(Dataset records)
# # #

(** src/node/src/ProcessManager.cpp:287-328, [ProcessManager::reboot_process]. *)
Fixpoint reboot_process (o : O) (ps : procs) (id : str) : bool * O * procs :=
  match ps with
  | [] => (true, o, [])
  | p :: ps' =>
      if bool_decide (uuid p = id) && exception_flag p then
        match spawn o (launch_cmd p) (work_path p) with
        | None => (false, o, p :: ps')
        | Some (pid, o1) =>
            let '(r, o2, ps2) := reboot_process (wait_for o1 pid 10) ps' id in
            (r, o2, rebooted (set_instance p pid) :: ps2)
        end
      else let '(r, o2, ps2) := reboot_process o ps' id in (r, o2, p :: ps2)
  end.

(** src/node/src/ProcessManager.cpp:419-481, [ProcessManager::kill_all_process]. *)
Definition kill_all_process (o : O) (ps : procs) : bool * O * procs :=
  (true, foldl stop_child o ps, []).

(** src/node/src/ProcessManager.cpp:501-524, [ProcessManager::listener]. One
    turn: instance [i] is looked at, and [exception] overwritten. *)
Definition listen_one (now : Z) (st : bool * O * procs) (i : nat) : bool * O * procs :=
  let '(_, o, ps) := st in
  match ps !! i with
  | None => st
  | Some p =>
      if negb (running o p) && except_runnig p then
        let ps1 := <[i := set_exception p true]> ps in
        let '(_, o', ps2) := start_process now o ps1 (uuid p) in
        (true, o', alter rebooted i ps2)
      else (false, o, <[i := set_stop (set_exception p false) now]> ps)
  end.

(** src/node/src/ProcessManager.cpp:494-527, [ProcessManager::listener]. *)
Definition listener (now : Z) (o : O) (ps : procs) : bool * O * procs :=
  foldl (listen_one now) (false, o, ps) (seq 0 (length ps)).

(** src/node/src/ProcessManager.cpp:540-544, [ProcessManager::ls_process]. *)
Definition ls_process (now : Z) (o : O) (ps : procs) : bool * O * procs := listener now o ps.

(** ** The manager as a transition system *)

Inductive op :=
  | Add (id runPath runFile : str) (keepAlive : bool)
  | Remove (id : str) | Start (id : str) | StartAll | Kill (id : str) | KillAll
  | Reboot (id : str) | RebootAll | Listen.

Definition apply_op (now : Z) (st : O * procs) (e : op) : option bool * O * procs :=
  let '(o, ps) := st in
  let defined (x : bool * O * procs) := let '(r, o', ps') := x in (Some r, o', ps') in
  match e with
  | Add id d f k => let '(r, ps') := add_process ps id d f k in (Some r, o, ps')
  | Remove id => remove_process o ps id
  | Start id => defined (start_process now o ps id)
  | StartAll => let '(o', ps') := start_all_process o ps in (Some true, o', ps')
  | Kill id => kill_process o ps id
  | KillAll => defined (kill_all_process o ps)
  | Reboot id => defined (reboot_process o ps id)
  | RebootAll => defined (reboot_all_process o ps)
  | Listen => defined (listener now o ps)
  end.

(** [false]: an operation has been undefined. *)
Fixpoint run_ops (now : Z) (o : O) (ps : procs) (es : list op) : bool * O * procs :=
  match es with
  | [] => (true, o, ps)
  | e :: es' =>
      match apply_op now (o, ps) e with
      | (Some _, o', ps') => run_ops now o' ps' es'
      | (None, o', ps') => (false, o', ps')
      end
  end.

Definition ids (ps : procs) : list str := uuid <$> ps.

(** ** Lemmas *)

Lemma ids_filter id ps : ids (filter (fun p => uuid p <> id) ps) = filter (fun x => x <> id) (ids ps).
Proof.
  unfold ids. induction ps as [|p ps IH]; [done|]. rewrite fmap_cons, !filter_cons.
  repeat case_decide; try done. rewrite fmap_cons. by f_equal.
Qed.

Lemma start_process_ids now o ps id : ids (start_process now o ps id).2 = ids ps.
Proof.
  induction ps as [|p ps IH]; simpl; [done|].
  destruct (_ && _); [by destruct (spawn _ _ _) as [[??]|]|].
  destruct (start_process now o ps id) as [[??]?]; simpl in *. by rewrite IH.
Qed.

# # #

Among the lines above, list those that contain the word "done".

◆ **EXERCISE ANSWER**
  unfold ids. induction ps as [|p ps IH]; [done|]. rewrite fmap_cons, !filter_cons.
  repeat case_decide; try done. rewrite fmap_cons. by f_equal.
  induction ps as [|p ps IH]; simpl; [done|].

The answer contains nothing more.